We immediately recognise the heuristics of trial & error and rules of thumb, and we have a sense of how they are flawed – arguably because less emotion is used in this type of shortcut.
The word heuristics comes from the Greek “find” or “discover” and refers to experience-based techniques for problem solving, learning, and discovery – Wikipedia.
Judea Pearl in ‘Heuristics: Intelligent Search Strategies for Computer Problem Solving’ defines heuristics as strategies using readily accessible, though loosely applicable, information to control problem solving in human beings and machines.
The reference concludes with numerous illustrations of the highly applicable nature and implementation of Heuristics in our daily life.

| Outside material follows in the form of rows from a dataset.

(** * fetch-games.py: a shallow embedding and its properties

    The script resolves every game identifier of a fixed list to a catalog
    record, downloads the record's launch URL directly or through the
    Wayback Machine, keeps the body only when it carries an SWF signature
    and files the identifier under one of three outcomes.

    Modelling conventions.
    - Python [str] is a Rocq [string] holding the text's UTF-8 bytes.
      [str.lower()] is applied to text that comes from the network, so it
      is the interpreter's: the runtime supplies it ([str_lower]), and
      [Text.lower] is what it does on ASCII text.  [str.title()] is
      applied to the identifiers only, which are ASCII; [Text.title] is
      [str.title()] on ASCII text.
    - Python [bytes] is a [list byte].
    - A decoded JSON document is a [json] value; Python's truthiness, [len],
      iteration, indexing and attribute lookup on such values are written
      out, including the exception each of them raises on a value of the
      wrong type.
    - Effects are explicit: a computation maps a [world] (stored files,
      the log of network requests, the number of polite pauses) to a
      [result] and a new world.  An uncaught Python exception is [Raise].
    - What the interpreter and the outside world decide (the responses of
      the network, [json.loads], the URL check of
      [urllib.request.Request], [str()] of a non-string value,
      [str.lower()], the directory of the script) is a [runtime] record
      the definitions take as a section variable. *)

From Stdlib Require Import ZArith QArith Lia Bool List.
From Stdlib Require Import Strings.Ascii Strings.String Strings.Byte.
From stdpp Require Import gmap strings list.
(** X16: a full sink holds [Start] back.  When [Start] has a notification to
    forward and [c.notification] holds 128 events, [Start] can do nothing:
    not the send, and no case of its [select], so neither a queued event nor
    a [Stop] nor the failure of the reader is taken, and the connection stays
    open and the state [ConnOK], until a subscriber receives.  One receive of
    a subscriber lets the send through, and [Start] is back at its
    [select]. *)
Theorem full_sink_blocks_Start s event :
  reachable s → start s = S_notify event →
  length (buf (notification s)) = chan_cap →
  step RunStart s = None ∧
  (∀ c, step (Select c) s = None) ∧
  (∀ sched s', run sched s = Some s' → RunConsumer ∉ sched →
     start s' = S_notify event ∧ notification s' = notification s ∧
     stops s' = (stops s + stop_calls sched)%nat ∧
     state s' = ConnOK ∧ conn_closed s' = false ∧
     received (trace s') = received (trace s) ∧
     notified (trace s') = notified (trace s)) ∧
  ∃ s', run [RunConsumer; RunStart] s = Some s' ∧
    start s' = S_select ∧
    notified (trace s') = notified (trace s) ++ [event] ∧
    length (buf (notification s')) = chan_cap.
Proof.
  intros Hr Hpc Hl.
  destruct (ctrl_inv_reachable s Hr) as [C1 C2 C3 _ _ _ C7 _ _ _].
  rewrite Hpc in C1, C2, C3, C7. simpl in C1, C2, C3. specialize (C7 ltac:(done)).
  split_and!.
  - cbn [step]. unfold Start_step. rewrite Hpc, C3.
    rewrite decide_False; [done|]. lia.
  - intros c. cbn [step]. unfold Start_select. by rewrite Hpc.
  - intros sched s' Hrun Hno.
    destruct (blocked_on_full_sink event sched s s') as (A & B & C & D & E & F & G);
      try done.
    split_and!; try done; congruence.
  - destruct (buf (notification s)) as [|first l] eqn:Hb.
    { unfold chan_cap in Hl. simpl in Hl. lia. }
    set (s1 := emit (LConsume first) (set_notification (pop (notification s)) s)).
    assert (step RunConsumer s = Some s1) as H1.
    { cbn [step]. unfold Notifications_recv. by rewrite C7, Hb. }
    assert (buf (notification s1) = l) as Hb1 by (unfold s1; simpl; by rewrite Hb).
    eexists. split.
    + rewrite run_cons, H1. cbn [mbind option_bind run step]. unfold Start_step.
      replace (start s1) with (S_notify event) by done.
      replace (closed (notification s1)) with false by done.
      rewrite Hb1, decide_True; [done|]. simpl in Hl. lia.
    + simpl. rewrite !notified_snoc. simpl. rewrite app_nil_r, Hb. simpl.
      rewrite length_app. simpl in *. split_and!; try done. lia.
Qed.

(* ===================================================================== *)
(** ** Nothing is lost on the way *)
(* ===================================================================== *)

Lemma weight_after_read data rest :
  (weight (after_read data rest) < weight (inl data :: rest))%nat.
Proof.
  pose proof buf_size_pos as Hpos.
  destruct (decide (length data ≤ buf_size)%nat) as [Hl|Hl].
  - rewrite (after_read_short _ _ Hl). cbn [weight]. lia.
  - rewrite (after_read_long _ _ Hl). cbn [weight]. rewrite length_drop. lia.
Qed.
(** X9, an instance: ["ProofSet Created: true"] alone. *)
Lemma created_without_identifier_witness :
  FormFile demoRequest = Some demoHeader
  /\ parseTxHash
       (output (tool unidentifiedWorld 0
                  (createProofSetArgs "http://pdp.local" "pdp" ""))) <> ""
  /\ strings.Contains
       (strings.ToLower (output (tool unidentifiedWorld 1 demoStatusArgs)))
       idMarker = false
  /\ events (snd (orchestrateHandler unidentifiedWorld 1 demoRequest start))
     = [Spawn (createProofSetArgs "http://pdp.local" "pdp" "");
        Spawn demoStatusArgs; Spawn demoUploadArgs;
        Spawn (addRootsArgs "http://pdp.local" "pdp" "" "baga6ea4seaq")].
Proof.
  assert (Htx : parseTxHash
                  (output (tool unidentifiedWorld 0
                             (createProofSetArgs "http://pdp.local" "pdp" "")))
                <> "") by discriminate.
  split; [reflexivity|]. split; [exact Htx|]. split; [reflexivity|].
  exact (proj2 (created_without_identifier unidentifiedWorld 0 demoRequest
                  demoHeader "/tmp/pdp-upload-1"
                  eq_refl eq_refl Htx eq_refl eq_refl eq_refl eq_refl)).
Defined.

(** * The data endpoints *)


(** X11. An [order] parameter other than ["ASC"] and ["DESC"] (another
    letter case, free text, an SQL fragment) is the same request as
    [order=DESC]: the same statements are sent and the same answer is
    given. *)
Theorem unknown_order_is_DESC (W : World) (D : Reads) (c : QueryContext) :
  DefaultQuery c "order" "DESC" <> "ASC" ->
  DefaultQuery c "order" "DESC" <> "DESC" ->
  queryDataHandler W D c = queryDataHandler W D (withQuery c "order" "DESC").
Proof.
  intros Hasc Hdesc. apply String.eqb_neq in Hasc, Hdesc.
  unfold queryDataHandler. rewrite Hasc, Hdesc.
  reflexivity.
Qed.

(** X11, an instance: [order=desc; DROP TABLE paper]. *)
Lemma unknown_order_is_DESC_witness :
  DefaultQuery (dataRequest "paper" [("order", "desc; DROP TABLE paper")])
    "order" "DESC" <> "ASC"
  /\ queryDataHandler retryWorld emptyReads
       (dataRequest "paper" [("order", "desc; DROP TABLE paper")])
     = queryDataHandler retryWorld emptyReads
         (withQuery (dataRequest "paper" [("order", "desc; DROP TABLE paper")])
            "order" "DESC").
Proof.
  assert (H1 : DefaultQuery
                 (dataRequest "paper" [("order", "desc; DROP TABLE paper")])
                 "order" "DESC" <> "ASC") by discriminate.
  split; [exact H1|].
  apply (unknown_order_is_DESC retryWorld emptyReads _ H1). discriminate.
Defined.

Lemma validTypes_cases (t : string) :
  In t validTypes ->
  t = "paper" \/ t = "genome" \/ t = "spectrum" \/ t = "file_cids".
Proof.
  intros [H | [H | [H | [H | []]]]]; symmetry in H; auto.
Qed.

Lemma validTypes_iff (t : string) :
  existsb (String.eqb t) validTypes = true <-> In t validTypes.
Proof.
  rewrite existsb_exists. split.
  - intros (x & Hin & Heq). apply String.eqb_eq in Heq. now subst x.
  - intros Hin. exists t. split; [exact Hin | apply String.eqb_refl].
Qed.

(** For a valid type, [queryDataHandler] answers with the outcome of the
    count and row statements of the table of that type. *)
Lemma queryDataHandler_valid (W : World) (D : Reads) (c : QueryContext) :
  let t := RouteParam c "type" in
  let sortBy := DefaultQuery c "sort" "created_at" in
  let sortOrder := usedOrder (DefaultQuery c "order" "DESC") in
  let limit := parseIntParam W c "limit" 20 in
  let offset := parseIntParam W c "offset" 0 in
  In t validTypes ->
  queryDataHandler W D c
  = answerOf limit offset sortBy sortOrder
      (selectRows W D t (filtersOf W c) (usedSort t sortBy) sortOrder
         limit offset).
Proof.
  intros t sortBy sortOrder limit offset Hin.
  unfold queryDataHandler, filtersOf. fold t. fold sortBy limit offset.
  change (if negb (DefaultQuery c "order" "DESC" =? "ASC")%string
             && negb (DefaultQuery c "order" "DESC" =? "DESC")%string
          then "DESC" else DefaultQuery c "order" "DESC") with sortOrder.
  clearbody sortBy sortOrder limit offset.
  destruct (validTypes_cases t Hin) as [Ht | [Ht | [Ht | Ht]]];
    clearbody t; subst t;
    cbn [existsb validTypes String.eqb Ascii.eqb Bool.eqb negb orb andb];
    cbv iota.
  - unfold queryPapers, selectRows, countThenSelect, answerOf, usedSort.
    cbn [String.eqb Ascii.eqb Bool.eqb sortFieldsOf defaultSortOf columnsOf].
    cbv iota.
    destruct (countRows D _ _); [reflexivity|].
    destruct (paperRows D _ _); [reflexivity|].
    destruct (scanRows _ _ _); reflexivity.
  - unfold queryGenomes, selectRows, countThenSelect, answerOf, usedSort.
    cbn [String.eqb Ascii.eqb Bool.eqb sortFieldsOf defaultSortOf columnsOf].
    cbv iota.
    destruct (countRows D _ _); [reflexivity|].
    destruct (genomeRows D _ _); [reflexivity|].
    destruct (scanRows _ _ _); reflexivity.
  - unfold querySpectrums, selectRows, countThenSelect, answerOf, usedSort.
    cbn [String.eqb Ascii.eqb Bool.eqb sortFieldsOf defaultSortOf columnsOf].
    cbv iota.
    destruct (countRows D _ _); [reflexivity|].
    destruct (spectrumRows D _ _); [reflexivity|].
    destruct (scanRows _ _ _); reflexivity.
  - unfold queryFileCids, selectRows, countThenSelect, answerOf, usedSort.
    cbn [String.eqb Ascii.eqb Bool.eqb sortFieldsOf defaultSortOf columnsOf].
    cbv iota.
    destruct (countRows D _ _); [reflexivity|].
    destruct (fileCidRows D _ _); [reflexivity|].
    destruct (scanRows _ _ _); reflexivity.
Qed.

(** The statements of a table: the count, and after it, when it succeeds,
    the row query with the limit and the offset as last arguments. *)
Lemma selectRows_sent (W : World) (D : Reads) (t : string) (f : Filters)
    (sortBy sortOrder : string) (limit offset : Z) :
  let countQuery := countQueryOf t (whereClauseOf f) in
  let query :=
    selectQuery (columnsOf t) t (whereClauseOf f) sortBy sortOrder (argIndex f) in
  let args := (queryArgs f ++ [SqlInt (Some limit); SqlInt (Some offset)])%list in
  snd (selectRows W D t f sortBy sortOrder limit offset)
  = match countRows D countQuery (queryArgs f) with
    | inl _ => [(countQuery, queryArgs f)]
    | inr _ => [(countQuery, queryArgs f); (query, args)]
    end.
Proof.
  intros countQuery query args. unfold selectRows, countThenSelect.
  fold countQuery query args.
  destruct (String.eqb t "paper");
    [|destruct (String.eqb t "genome"); [|destruct (String.eqb t "spectrum")]];
    (destruct (countRows D countQuery (queryArgs f)); [reflexivity|]).
  - destruct (paperRows D query args); [reflexivity|].
    destruct (scanRows _ _ _); reflexivity.
  - destruct (genomeRows D query args); [reflexivity|].
    destruct (scanRows _ _ _); reflexivity.
  - destruct (spectrumRows D query args); [reflexivity|].
    destruct (scanRows _ _ _); reflexivity.
  - destruct (fileCidRows D query args); [reflexivity|].
    destruct (scanRows _ _ _); reflexivity.
Qed.

Lemma snd_answerOf (limit offset : Z) (sortBy sortOrder : string)
    (res : QueryOutcome * list Statement) :
  snd (answerOf limit offset sortBy sortOrder res) = snd res.
Proof.
  unfold answerOf. destruct (fst res) as [e | [results total]]; reflexivity.
Qed.

(** The answer does not depend on the sort field but for its echo. *)
Lemma answerOf_sort (limit offset : Z) (sortBy sortBy' sortOrder : string)
    (res : QueryOutcome * list Statement) :
  Status (fst (answerOf limit offset sortBy sortOrder res))
  = Status (fst (answerOf limit offset sortBy' sortOrder res))
  /\ (forall key, key <> "sort" ->
        lookup key (Body (fst (answerOf limit offset sortBy sortOrder res)))
        = lookup key (Body (fst (answerOf limit offset sortBy' sortOrder res))))
  /\ (Status (fst (answerOf limit offset sortBy sortOrder res)) = StatusOK ->
      lookup "sort" (Body (fst (answerOf limit offset sortBy sortOrder res)))
      = Some (JObject [("by", JString sortBy); ("order", JString sortOrder)])).
Proof.
  unfold answerOf. destruct (fst res) as [e | [results total]]; cbn [fst Status Body].
  - split; [reflexivity|]. split; [reflexivity|]. discriminate.
  - split; [reflexivity|]. split; [|reflexivity].
    intros key Hkey. cbn [lookup].
    destruct (String.eqb "data" key); [reflexivity|].
    destruct (String.eqb "pagination" key); [reflexivity|].
    assert (Hne : String.eqb "sort" key = false)
      by (apply String.eqb_neq; congruence).
    rewrite Hne. reflexivity.
Qed.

Each chapter of this work includes an abstract/introduction with a short description of the methodology.Experience and loosely applicable information as the basis from which to solve problems immediately sounds potentially flawed.This is even more of a problem when we recognise that emotions play a substantial role in heuristics and intuition.Intuition is closely related to heuristics because intuition can be interpreted as layers of experience and knowledge in an area.The greater your experience of various aspects of the area, and the more niche the area – enabling a concentration of experience – the stronger your intuition can be argued to be.Adaptive metaheuristics (that change their configuration during the search) and multilevel metaheuristics (that change their configuration during the search by means of a metaheuristic) can be a solution for this.This chapter intends to make a quick review of the latest trends in adaptive metaheuristics and in multilevel metaheuristics.This chapter introduces biased random-key genetic programming, a new metaheuristic for evolving programs.Each solution program is encoded as a vector of random keys, where a random key is a real number randomly generated in the continuous interval [0, 1].Also, some results are revisited to demonstrate that even memory-based heuristics can benefit from using data mining by reducing the computational time to achieve good quality solutions.Evolution strategies are classical variants of evolutionary algorithms which are frequently used to heuristically solve optimization problems, in particular in continuous domains.